There are two focal points in the central Fordhouses area - both straddling the Stafford Road. The first being the shops at Vine Island in Wobaston. This shopping area is now served by its own road and car parks running counter to the traffic, accessed via the Wobaston Road.

The other local shops are slightly further north on a slip road running off the southbound arm of the Stafford Road. On Harrowby Road there is a small row of shops.
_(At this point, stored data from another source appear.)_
(** The stored gains a complete run of [_init_peripherals] leaves: those of
    channel 0 are the clamped default gain, those of the other channels are
    what they were. *)
Lemma _init_peripherals_gains (c : ctx) :
  gain_setters_modelled → others_keep_gains →
  on_return _init_peripherals c
    (λ _ c2, ∀ dir,
       (∃ s, gain_of dir (base (this c2)) 0 = Some s
             ∧ (s = clip (gain_range dir) RHODIUM_DEFAULT_GAIN
                ∨ PrimFloat.eqb s (clip (gain_range dir) RHODIUM_DEFAULT_GAIN) = true))
       ∧ (∀ chan, chan ≠ 0%nat →
            gain_of dir (base (this c2)) chan = gain_of dir (base (this c)) chan)).
Proof.
  intros Hm Hk. unfold _init_peripherals.
  apply on_return_invoke_bind; [done|done|]. intros _ c1 H1.
  apply on_return_invoke_bind; [done|done|]. intros _ c2 H2.
  apply on_return_set_tx_gain; [done|done|]. intros _ c3 Ht3 Ht3' Hr3.
  apply on_return_invoke_bind; [done|done|]. intros _ c4 H4.
  apply on_return_set_rx_gain; [done|done|]. intros _ c5 Hr5 Hr5' Ht5.
  apply on_return_keeps.
  { repeat match goal with
           | |- keeps_gains (bind (gets _) _) => apply keeps_gains_gets_bind; intros ?
           | |- keeps_gains (bind (invoke ?m) ?k) =>
               apply (keeps_gains_invoke_bind m k); [done|done|intros ?]
           end.
    match goal with
    | |- keeps_gains (invoke ?m) => by apply (keeps_gains_invoke m)
    end. }
  intros _ c6 H6 dir. split.
  - destruct dir.
    + rewrite H6. exact Hr5.
    + rewrite H6, Ht5, H4. exact Ht3.
  - intros chan Hne. destruct dir.
    + by rewrite H6, (Hr5' chan Hne), H4, Hr3, H2, H1.
    + by rewrite H6, Ht5, H4, (Ht3' chan Hne), H2, H1.
Qed.

(** A set of a gain that clamps to the stored gain is a no-op. *)
Lemma rhodium_set_gain_unchanged (dir : direction_t) (gain : double) (chan : nat) (c : ctx)
    (s : double) :
  gain_of dir (base (this c)) chan = Some s →
  PrimFloat.eqb s (clip (gain_range dir) gain) = true →
  rhodium_set_gain dir gain chan c = (Ok (clip (gain_range dir) gain), c).
Proof.
  intros Hg He. unfold rhodium_set_gain. cbv zeta. unfold bind at 1.
  destruct dir; simpl in Hg; unfold stored_gain, call_base;
    [unfold radio_ctrl_impl.get_rx_gain | unfold radio_ctrl_impl.get_tx_gain];
    rewrite Hg; rewrite He; simpl; by destruct c as [[] ?].
Qed.

(** ** The claims *)

(** C1, as amended.  A write to a read-only node fails with the
    [runtime_error] of its rejecting subscriber (the spec's
    ReadOnlyWriteError), and no collaborator is called; but the store
    happens before the subscribers are notified, so after the failed write
    the stored value of the node is the value written.  This holds for every
    node [_init_frontend_subtree] creates with a rejecting subscriber
    ([read_only_nodes]: antenna options, frequency, bandwidth and gain
    ranges, lock sensors, oscillator gain and power ranges), whatever the
    collaborators do; and, when the discovery of the sensors returns, for
    every remote sensor node [_init_mpm_sensors] creates. *)
Theorem read_only_write_throws_after_store :
  (∀ (subtree : fs_path) (chan : nat) (t : property_tree) (c : ctx)
     (path : fs_path) (T : ty) (v : denote T),
     (path, T) ∈ read_only_nodes chan →
     ∃ (what : string) (w' : world),
       tree_set T (subtree ++ path) v (mk_world (_init_frontend_subtree subtree chan t) c)
       = (Throw (runtime_error what), w')
       ∧ context w' = c
       ∧ stored_at T (tree w') (subtree ++ path) = Some v)
  ∧ (∀ (w : world) (dir : direction_t) (chan : nat) (sensor_list : list string)
       (o' : rhodium_radio_ctrl_impl HW) (sensor_name : string) (reading : sensor_value_t)
       (c : ctx),
       handler (request_with_token_strings (_rpc_prefix (this (context w)) +:+ "get_sensors")
                  [arg_string (trx_of dir)]) (this (context w)) = (Ok sensor_list, o') →
       sensor_name ∈ sensor_list →
       ∃ w1 w' : world,
         _init_mpm_sensors dir chan w = (Ok tt, w1)
         ∧ tree_set TSensor (mpm_sensor_path (this (context w)) dir chan sensor_name)
             reading (mk_world (tree w1) c)
           = (Throw (runtime_error "Attempting to write to sensor!"), w')
         ∧ context w' = c
         ∧ stored_at TSensor (tree w')
             (mpm_sensor_path (this (context w)) dir chan sensor_name) = Some reading).
Proof.
  split.
  - intros subtree chan t c path T v Hin.
    destruct (read_only_nodes_lookup subtree chan t path T Hin) as (p & what & Hl & Hc & Hs).
    exists what. eexists. split; [|split].
    + apply (tree_set_read_only _ _ _ _ _ _ _ Hl Hc Hs).
    + reflexivity.
    + simpl. erewrite stored_at_lookup by apply lookup_insert_eq. reflexivity.
  - intros w dir chan sensor_list o' sensor_name reading c Hrpc Hname.
    eexists. eexists. split; [apply (_init_mpm_sensors_run _ _ _ _ _ Hrpc)|].
    simpl. split; [|split].
    + eapply tree_set_read_only;
        [apply (foldl_create_lookup TSensor _ (mpm_sensor_node dir chan) _ _ _ Hname)
        |reflexivity|reflexivity].
    + reflexivity.
    + simpl. erewrite stored_at_lookup by apply lookup_insert_eq. reflexivity.
Qed.

(** C2.  The body of the TX loop of [_init_defaults] stores the default
    bandwidth of its channel through the RX bandwidth setter and leaves the
    TX bandwidth map as it was; so does the whole default initialisation,
    for every TX channel: the state it hands to its last block has the RX
    bandwidth of every channel below [num_tx_chans] set to
    [RHODIUM_DEFAULT_BANDWIDTH] and the TX bandwidth map untouched. *)
Theorem tx_default_bandwidth_written_by_rx_setter (w : world) :
  (∀ (chan : nat) (w0 : world),
     ∃ w0', _init_defaults_tx_chan chan w0 = (Ok tt, w0')
       ∧ radio_ctrl_impl._rx_bandwidth (base_of w0') !! chan = Some RHODIUM_DEFAULT_BANDWIDTH
       ∧ radio_ctrl_impl._tx_bandwidth (base_of w0') = radio_ctrl_impl._tx_bandwidth (base_of w0))
  ∧ ∃ w1 : world,
      _init_defaults w = _init_defaults_spp w1
      ∧ tree w1 = tree w
      ∧ radio_ctrl_impl._tx_bandwidth (base_of w1) = radio_ctrl_impl._tx_bandwidth (base_of w)
      ∧ ∀ chan, (chan < length (get_input_ports (this (context w))))%nat →
          radio_ctrl_impl._rx_bandwidth (base_of w1) !! chan = Some RHODIUM_DEFAULT_BANDWIDTH.
Proof.
  split.
  - intros chan w0. eexists. split; [apply _init_defaults_tx_chan_run|].
    split; [apply lookup_insert_eq | reflexivity].
  - exists (with_base (defaults_base w) w).
    split; [apply _init_defaults_run|]. split; [reflexivity|].
    rewrite base_of_with_base. unfold defaults_base.
    destruct (tx_loop_invariant (length (get_input_ports (this (context w)))) 0
                (chan_loop rx_chan_defaults (length (get_output_ports (this (context w)))) 0
                   (base_of w))) as (H1 & _ & H3 & _).
    destruct (rx_loop_invariant (length (get_output_ports (this (context w)))) 0 (base_of w))
      as (H1' & _).
    split; [by rewrite H1, H1'|].
    intros chan Hc. apply H3. lia.
Qed.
==People, groups & organisations==
The mixed voice choir group, The Marston Singers, are a Fordhouses-based choir group. They formed in 1961 when Keith Lloyd along with other employees from engineering company Marston Excelsior Limited set up a small choir. Though this disbanded in 1964, the choir were back in 1970 and continue to this day. Fordhouses also has an Air Training Corps squadron based on Bee Lane.

==Sport==
Fordhouses is home to Fordhouses Cricket Club, located on the Wobaston Road at the border with Pendeford.

Until 2010 a second cricket club sat within the estate, giving its name to the road Cricket Meadow. The land, including that of a small farm which sat alongside, has since been developed as a housing estate called Boundary Park. The farm house itself has been kept as a part of the housing estate.

Several football teams play at the nearby Goodrich Sports Ground, located within Goodrich's works on the Stafford Road. These include Goodrich F.C. and their youth team. Wolverhampton Wanderers W.F.C. also used the ground until the end of the 2011-12 season.